Work required -> Nothing but the lines from the top of the following entries through the line with "1970-01-01 (the column" should be printed, exactly as they are.

(Material supplied)

(** * Fraud detection pipeline: feature engineering and rule scoring

    A shallow embedding of [src/data/etl.py] (class [FraudETLPipeline]) and
    [src/fraud/rules.py] (class [FraudDetector]).

    Conventions of the embedding.
    - A data frame is a list of records, one per row, in row order.
    - Text columns are [string]; [claim_date] is the number of days since
      1970-01-01 (the column after [pd.to_datetime] on calendar dates).
    - Amounts and statistics are exact rationals inside [fval], which adds
      the two special results of float division (infinity and NaN); signed
      zeros are not modelled.  The z-score column alone is computed in
      binary64, on the float cells pandas holds for the amount and for the
      specialty statistics, because there rounding decides between 0 and an
      infinity; the other columns hold the exact values.
    - A column produced by a left merge may be missing a match; such a cell is
      NaN in pandas and [None] (or [NaN]) here.
    - [groupby]/[merge]/[apply] are taken with their pandas meaning; a step
      that raises makes the whole function return [None]. *)

From Stdlib Require Import List Bool Arith ZArith QArith Qabs Lia Lqa.
From Stdlib Require Import String Ascii Permutation Sorted DecimalString.
From Stdlib Require Uint63 Floats.
Import ListNotations.

Local Open Scope string_scope.
Local Open Scope list_scope.

(** String concatenation, kept apart from list append. *)
Local Infix "^^" := String.append (at level 60, right associativity).

(** ** Float-like values *)

Inductive fval : Type :=
| Fin (q : Q)
| Inf (negative : bool)
| NaN.

Definition Qltb (x y : Q) : bool := negb (Qle_bool y x).

Definition Qnegb (x : Q) : bool := Qltb x 0.

Definition fabs (a : fval) : fval :=
  match a with
  | Fin q => Fin (Qabs q)
  | Inf _ => Inf false
  | NaN => NaN
  end.

(** [fgtb a b] is the float comparison [a > b]; any comparison with NaN is
    false. *)
Definition fgtb (a b : fval) : bool :=
  match a, b with
  | Fin x, Fin y => Qltb y x
  | Fin _, Inf neg => neg
  | Inf neg, Fin _ => negb neg
  | Inf na, Inf nb => negb na && nb
  | _, _ => false
  end.

Definition fmul (a b : fval) : fval :=
  match a, b with
  | Fin x, Fin y => Fin (x * y)
  | Fin x, Inf neg | Inf neg, Fin x =>
      if Qeq_bool x 0 then NaN else Inf (xorb neg (Qnegb x))
  | Inf na, Inf nb => Inf (xorb na nb)
  | _, _ => NaN
  end.

(** Float division: [0/0] is NaN, [x/0] is an infinity, NaN propagates. *)
Definition fdiv (a b : fval) : fval :=
  match a, b with
  | Fin x, Fin y =>
      if Qeq_bool y 0
      then (if Qeq_bool x 0 then NaN else Inf (Qnegb x))
      else Fin (x / y)
  | Fin _, Inf _ => Fin 0
  | Inf neg, Fin y => Inf (xorb neg (Qnegb y))
  | _, _ => NaN
  end.

Definition is_finite (a : fval) : bool :=
  match a with
  | Fin _ => true
  | _ => false
  end.

(** Comparison [c > k] of a merged count column with an integer literal. *)
Definition count_gtb (c : option nat) (k : nat) : bool :=
  match c with
  | Some n => (k <? n)%nat
  | None => false
  end.

Definition str_of_nat (n : nat) : string :=
  NilEmpty.string_of_uint (Nat.to_uint n).

Definition str_of_count (c : option nat) : string :=
  match c with
  | Some n => str_of_nat n
  | None => "nan"
  end.

(** ** Data model *)

(** One line of [data/raw/claims_data.csv]. *)
Record Claim : Type := mkClaim {
  claim_id : string;
  patient_id : string;
  provider_id : string;
  provider_specialty : string;
  procedure_code : string;
  diagnosis_code : string;
  claim_amount : Q;
  claim_date : Z;
  status : string;
  is_fraud : bool
}.

(** One row of the [claims] table: the raw columns and every column added
    by [FraudETLPipeline.transform], in the order they are added. *)
Record EnrichedClaim : Type := mkEnriched {
  claim : Claim;
  provider_avg_amount : fval;
  provider_total_claims : option nat;
  specialty_avg_amount : fval;
  specialty_std_amount : fval;
  amount_zscore : fval;
  is_provider_outlier : bool;
  patient_claims_7d : nat;
  patient_claims_30d : nat;
  same_day_claim_count : option nat;
  is_code_mismatch : bool;
  day_of_week : Z;
  is_weekend : bool;
  month : Z;
  duplicate_count : option nat;
  is_duplicate : bool;
  is_high_amount : bool;
  is_surgery : bool;
  same_day_surgeries : bool
}.

(** One row of the [fraud_flags] table. *)
Record Assessment : Type := mkAssessment {
  a_claim_id : string;
  fraud_detected : bool;
  fraud_score : nat;
  rules_triggered : string;
  explanation : string;
  actual_fraud : bool
}.

(** ** Rule evaluator ([src/fraud/rules.py]) *)

Section RuleEvaluator.
Lemma partition_coset_size (c : list T) : In c cosets -> length c = length subset.
Proof.
  intros Hc. destruct (cp_left H _ CP c Hc) as [g [Hg ->]].
  apply (left_coset_size H VH g Hg).
Qed.

Lemma lagrange_count : length carrier = length subset * length cosets.
Proof.
  rewrite <- (length_concat_uniform cosets (length subset) partition_coset_size).
  apply same_elements_length.
  - apply is_set_NoDup, (vg_set G VG).
  - apply NoDup_concat_meet.
    + apply is_set_NoDup, (cp_set H _ CP).
    + intros c Hc. destruct (cp_left H _ CP c Hc) as [g [Hg ->]].
      apply is_set_NoDup, is_set_make_set.
    + intros c1 c2 x H1 H2 Hx1 Hx2. apply (partition_meet c1 c2 x); assumption.
  - intros x. rewrite in_concat. apply partition_union.
Qed.

End LagrangeFacts.

(** C2: for a validated subgroup [H] of a valid group [G],
    [find_all_cosets] returns a family of pairwise different left cosets of
    [H] whose union is the carrier, every element of [G] lies in exactly one
    of them, [|G| = |H| * index] holds exactly for the number [index] of
    returned cosets, and [verify] returns true. *)
Theorem find_all_cosets_partitions_carrier {T : Type} {E : Element T} {L : ElementLaws T}
    (elements : list T) (op : T -> T -> T) (e : T) (inv : T -> T) (G : Group)
    (subset : list T) (H : Subgroup.t) :
  is_set elements -> Group_ctor elements op e inv = Ok G ->
  is_set subset -> Subgroup.ctor G subset = Ok H ->
  (Z.of_nat (size (get_set G)) < size_t_modulus)%Z ->
  exists cosets,
    LagrangesTheorem.find_all_cosets G H = Ok cosets /\
    NoDup cosets /\
    (forall c, In c cosets -> exists g, In g (get_set G) /\ c = left_coset G subset g) /\
    (forall x, In x (get_set G) <-> exists c, In c cosets /\ In x c) /\
    (forall x, In x (get_set G) -> exists! c, In c cosets /\ In x c) /\
    size (get_set G) = Subgroup.size H * size cosets /\
    LagrangesTheorem.compute_index G H = Ok (size cosets) /\
    LagrangesTheorem.verify G H = Ok true.
Proof.
  intros Hset HG Hsub HH Hbound.
  pose proof (Group_ctor_valid elements op e inv G Hset HG) as VG.
  destruct (Subgroup_ctor_valid G subset H VG Hsub HH) as [VH HeqH].
  destruct (find_all_cosets_partition H VH) as [cosets [Hfind CP]].
  assert (HGH : Subgroup.parent_group H = G) by (subst H; reflexivity).
  assert (HsH : Subgroup.get_subset H = subset) by (subst H; reflexivity).
  rewrite HGH in Hfind.
  pose proof (lagrange_count H VH cosets CP) as Hcount.
  rewrite HGH in Hcount.
  exists cosets. split; [exact Hfind|].
  split; [apply is_set_NoDup, (cp_set H cosets CP)|].
  split; [intros c Hc; rewrite <- HGH, <- HsH; apply (cp_left H cosets CP c Hc)|].
  split; [intros x; rewrite <- HGH; apply (partition_union H VH cosets CP)|].
  split; [intros x; rewrite <- HGH; apply (partition_exactly_one H VH cosets CP)|].
  split; [exact Hcount|].
  unfold LagrangesTheorem.verify, LagrangesTheorem.compute_index.
  rewrite Hfind. simpl. split; [reflexivity|]. f_equal.
  unfold size, Subgroup.size, get_set in *. unfold size.
  fold (Subgroup.get_subset H).
  rewrite <- Nat2Z.inj_mul, <- Hcount.
  unfold wrap. rewrite Z.mod_small by lia. apply Z.eqb_refl.
Qed.

Lemma find_all_cosets_partitions_carrier_witness :
  exists cosets,
    LagrangesTheorem.find_all_cosets Examples.GS3 Examples.HS3 = Ok cosets /\
    NoDup cosets /\
    (forall c, In c cosets -> exists g, In g (get_set Examples.GS3) /\
       c = left_coset Examples.GS3 (make_set [0%Z; 1%Z]) g) /\
    (forall x, In x (get_set Examples.GS3) <-> exists c, In c cosets /\ In x c) /\
    (forall x, In x (get_set Examples.GS3) -> exists! c, In c cosets /\ In x c) /\
    size (get_set Examples.GS3) = Subgroup.size Examples.HS3 * size cosets /\
    LagrangesTheorem.compute_index Examples.GS3 Examples.HS3 = Ok (size cosets) /\
    LagrangesTheorem.verify Examples.GS3 Examples.HS3 = Ok true.
Proof.
  apply (find_all_cosets_partitions_carrier Scenario.S3 Scenario.mulS3 0%Z Scenario.invS3
           Examples.GS3 (make_set [0%Z; 1%Z]) Examples.HS3).
  - apply is_set_make_set.
  - by_evaluation.
  - apply is_set_make_set.
  - by_evaluation.
  - by_evaluation.
Defined.

(** ** The factor group *)

Section FactorFacts.
Context {T : Type} {E : Element T} {L : ElementLaws T}.

Lemma fill_find (c l : list T) (m : list (T * list T)) (x : T) :
  map_find x (fold_left (fun m element => map_set element c m) l m) =
  if contains l x then Some c else map_find x m.
Proof.
  revert m. induction l as [|a l IH]; intros m; simpl; [reflexivity|].
  rewrite IH. destruct (contains l x); [rewrite orb_true_r; reflexivity|].
  rewrite orb_false_r. destruct (equiv x a) eqn:Heq.
  - apply equiv_spec in Heq. subst a. apply map_find_set_same.
  - apply map_find_set_other. intros ->. rewrite equiv_refl in Heq. discriminate.
Qed.

Lemma coset_map_find (cosets : list (list T)) (m : list (T * list T)) (x : T) :
  (exists r, In r cosets /\ In x r /\ map_find x (coset_map cosets m) = Some r) \/
  ((forall r, In r cosets -> ~ In x r) /\ map_find x (coset_map cosets m) = map_find x m).
Proof.
  revert m. induction cosets as [|c cosets IH]; intros m; simpl.
  - right. split; [intros r [] | reflexivity].
  - destruct (IH (fill_coset c m)) as [[r [Hr [Hx Hf]]]|[Hnone Hf]].
    + left. exists r. auto.
    + unfold fill_coset in Hf at 2. rewrite fill_find in Hf.
      destruct (contains c x) eqn:Hc.
      * apply contains_In in Hc. left. exists c. auto.
      * apply contains_false in Hc. right. split; [|exact Hf].
        intros r [<-|Hr]; [exact Hc | apply Hnone, Hr].
Qed.

Lemma NormalSubgroup_ctor_valid (H : Subgroup.t) (N : NormalSubgroup.t) :
  valid_subgroup H -> NormalSubgroup.ctor H = Ok N ->
  N = {| NormalSubgroup.base := H |} /\ conjugation_closed H.
Proof.
  intros VH Hc. unfold NormalSubgroup.ctor in Hc.
  apply bind_Ok_inv in Hc. destruct Hc as [[|] [Hv Hc]]; simpl in Hc; [|discriminate].
  split; [congruence|]. apply (verify_normal_true H VH), Hv.
Qed.

Lemma NormalSubgroup_ctor_from_subset_valid (G : Group) (subset : list T)
    (N : NormalSubgroup.t) :
  valid_group G -> is_set subset -> NormalSubgroup.ctor_from_subset G subset = Ok N ->
  exists H, Subgroup.ctor G subset = Ok H /\ NormalSubgroup.ctor H = Ok N.
Proof.
  intros VG Hset Hc. unfold NormalSubgroup.ctor_from_subset in Hc.
  apply bind_Ok_inv in Hc. destruct Hc as [H [HH Hc]].
  exists H. split; [exact HH|]. unfold NormalSubgroup.ctor.
  destruct (NormalSubgroup.verify_normal {| NormalSubgroup.base := H |}) as [[|]|];
    simpl in *; congruence.
Qed.

Variable H : Subgroup.t (T := T).
Hypothesis VH : valid_subgroup H.
Hypothesis NH : conjugation_closed H.

Local Abbreviation G := (Subgroup.parent_group H).
Local Abbreviation carrier := (elements_ G).
Local Abbreviation op := (operation_ G).
Local Abbreviation inv := (inverse_func_ G).
Local Abbreviation subset := (Subgroup.get_subset H).

Let VG : valid_group G := vs_group H VH.

Lemma normal_sub_inv (a : T) : In a subset -> In (inv a) subset.
Proof. apply (sub_inv H VH). Qed.

Lemma normal_sub_op (a b : T) : In a subset -> In b subset -> In (op a b) subset.
Proof. apply (sub_op H VH). Qed.

Local Hint Resolve sub_in parent_op_in parent_inv_in normal_sub_inv normal_sub_op : core.

(** Normality makes the product of two left cosets a left coset: the
    product of [a ∘ n1] and [b ∘ n2] lies in the left coset of [a ∘ b]. *)
Lemma product_in_coset (a b n1 n2 : T) :
  In a carrier -> In b carrier -> In n1 subset -> In n2 subset ->
  In (op (op a n1) (op b n2)) (left_coset G subset (op a b)).
Proof.
  intros Ha Hb Hn1 Hn2.
  pose proof (parent_inv_in H VH b Hb) as Hib.
  pose proof (sub_in H VH n1 Hn1) as Hc1. pose proof (sub_in H VH n2 Hn2) as Hc2.
  assert (Hconj : In (op (op (inv b) n1) b) subset).
  { pose proof (NH (inv b) n1 Hib Hn1) as Hc. simpl in Hc.
    rewrite (inv_inv G VG) in Hc by exact Hb. exact Hc. }
  apply (In_left_coset H). exists (op (op (op (inv b) n1) b) n2).
  split; [apply normal_sub_op; assumption|].
  pose proof (sub_in H VH _ Hconj) as Hcc.
  assert (Hin : forall x y, In x carrier -> In y carrier -> In (op x y) carrier)
    by (apply (op_in G VG)).
  rewrite (op_assoc G VG a n1) by auto.
  rewrite (op_assoc G VG a b) by auto.
  f_equal.
  rewrite (op_assoc G VG (op (inv b) n1) b n2) by auto.
  rewrite (op_assoc G VG (inv b) n1) by auto.
  rewrite <- (op_assoc G VG b (inv b)) by auto.
  rewrite (op_inv_r G VG), (op_e_l G VG) by auto. reflexivity.
Qed.

Variable cosets : list (list T).
Hypothesis CP : coset_partition H cosets.

Lemma coset_products_agree (cA cB : list T) (a a' b b' : T) :
  In cA cosets -> In cB cosets -> In a cA -> In a' cA -> In b cB -> In b' cB ->
  left_coset G subset (op a' b') = left_coset G subset (op a b).
Proof.
  intros HcA HcB Ha Ha' Hb Hb'.
  pose proof (partition_in_carrier H VH cosets CP cA a HcA Ha) as Hac.
  pose proof (partition_in_carrier H VH cosets CP cB b HcB Hb) as Hbc.
  rewrite (partition_coset_of H VH cosets CP cA a HcA Ha) in Ha'.
  rewrite (partition_coset_of H VH cosets CP cB b HcB Hb) in Hb'.
  apply (In_left_coset H) in Ha', Hb'.
  destruct Ha' as [n1 [Hn1 ->]]. destruct Hb' as [n2 [Hn2 ->]].
  apply (left_coset_absorb H VH);
    [apply (op_in G VG); assumption | apply product_in_coset; assumption].
Qed.

Variable F : FactorGroup.t (T := T).
Hypothesis HF : F = {| FactorGroup.parent_group_ := G;
                       FactorGroup.normal_subgroup_ := {| NormalSubgroup.base := H |};
                       FactorGroup.cosets_ := cosets;
                       FactorGroup.element_to_coset_ := coset_map cosets [] |}.

Lemma find_coset_containing_valid (x : T) :
  In x carrier ->
  FactorGroup.find_coset_containing F x = Ok (left_coset G subset x).
Proof.
  intros Hx. unfold FactorGroup.find_coset_containing. rewrite HF. simpl.
  destruct (coset_map_find cosets [] x) as [[r [Hr [Hxr ->]]]|[Hnone _]].
  - rewrite (partition_coset_of H VH cosets CP r x Hr Hxr). reflexivity.
  - exfalso. destruct (cp_cover H cosets CP x Hx) as [c [Hc Hxc]].
    apply (Hnone c Hc Hxc).
Qed.

Lemma FactorGroup_operate_valid (cA cB : list T) (a b : T) :
  In cA cosets -> In cB cosets -> In a cA -> In b cB ->
  FactorGroup.operate F cA cB = Ok (left_coset G subset (op a b)).
Proof.
  intros HcA HcB Ha Hb. unfold FactorGroup.operate.
  replace (FactorGroup.cosets_ F) with cosets by (rewrite HF; reflexivity).
  replace (FactorGroup.parent_group_ F) with G by (rewrite HF; reflexivity).
  rewrite (proj2 (contains_In cosets cA) HcA), (proj2 (contains_In cosets cB) HcB). simpl.
  destruct cA as [|ra cA']; [destruct Ha|]. destruct cB as [|rb cB']; [destruct Hb|].
  simpl first_element. simpl bind.
  assert (Hra : In ra (ra :: cA')) by (left; reflexivity).
  assert (Hrb : In rb (rb :: cB')) by (left; reflexivity).
  pose proof (partition_in_carrier H VH cosets CP _ ra HcA Hra) as Hrac.
  pose proof (partition_in_carrier H VH cosets CP _ rb HcB Hrb) as Hrbc.
  rewrite (operate_valid G VG) by assumption. simpl.
  rewrite find_coset_containing_valid by (apply (op_in G VG); assumption).
  f_equal. apply (coset_products_agree _ _ a ra b rb HcA HcB); assumption.
Qed.

End FactorFacts.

(End Material supplied)

Result of this exercise ->
(** * Fraud detection pipeline: feature engineering and rule scoring

    A shallow embedding of [src/data/etl.py] (class [FraudETLPipeline]) and
    [src/fraud/rules.py] (class [FraudDetector]).

    Conventions of the embedding.
    - A data frame is a list of records, one per row, in row order.
    - Text columns are [string]; [claim_date] is the number of days since
      1970-01-01 (the column after [pd.to_datetime] on calendar dates).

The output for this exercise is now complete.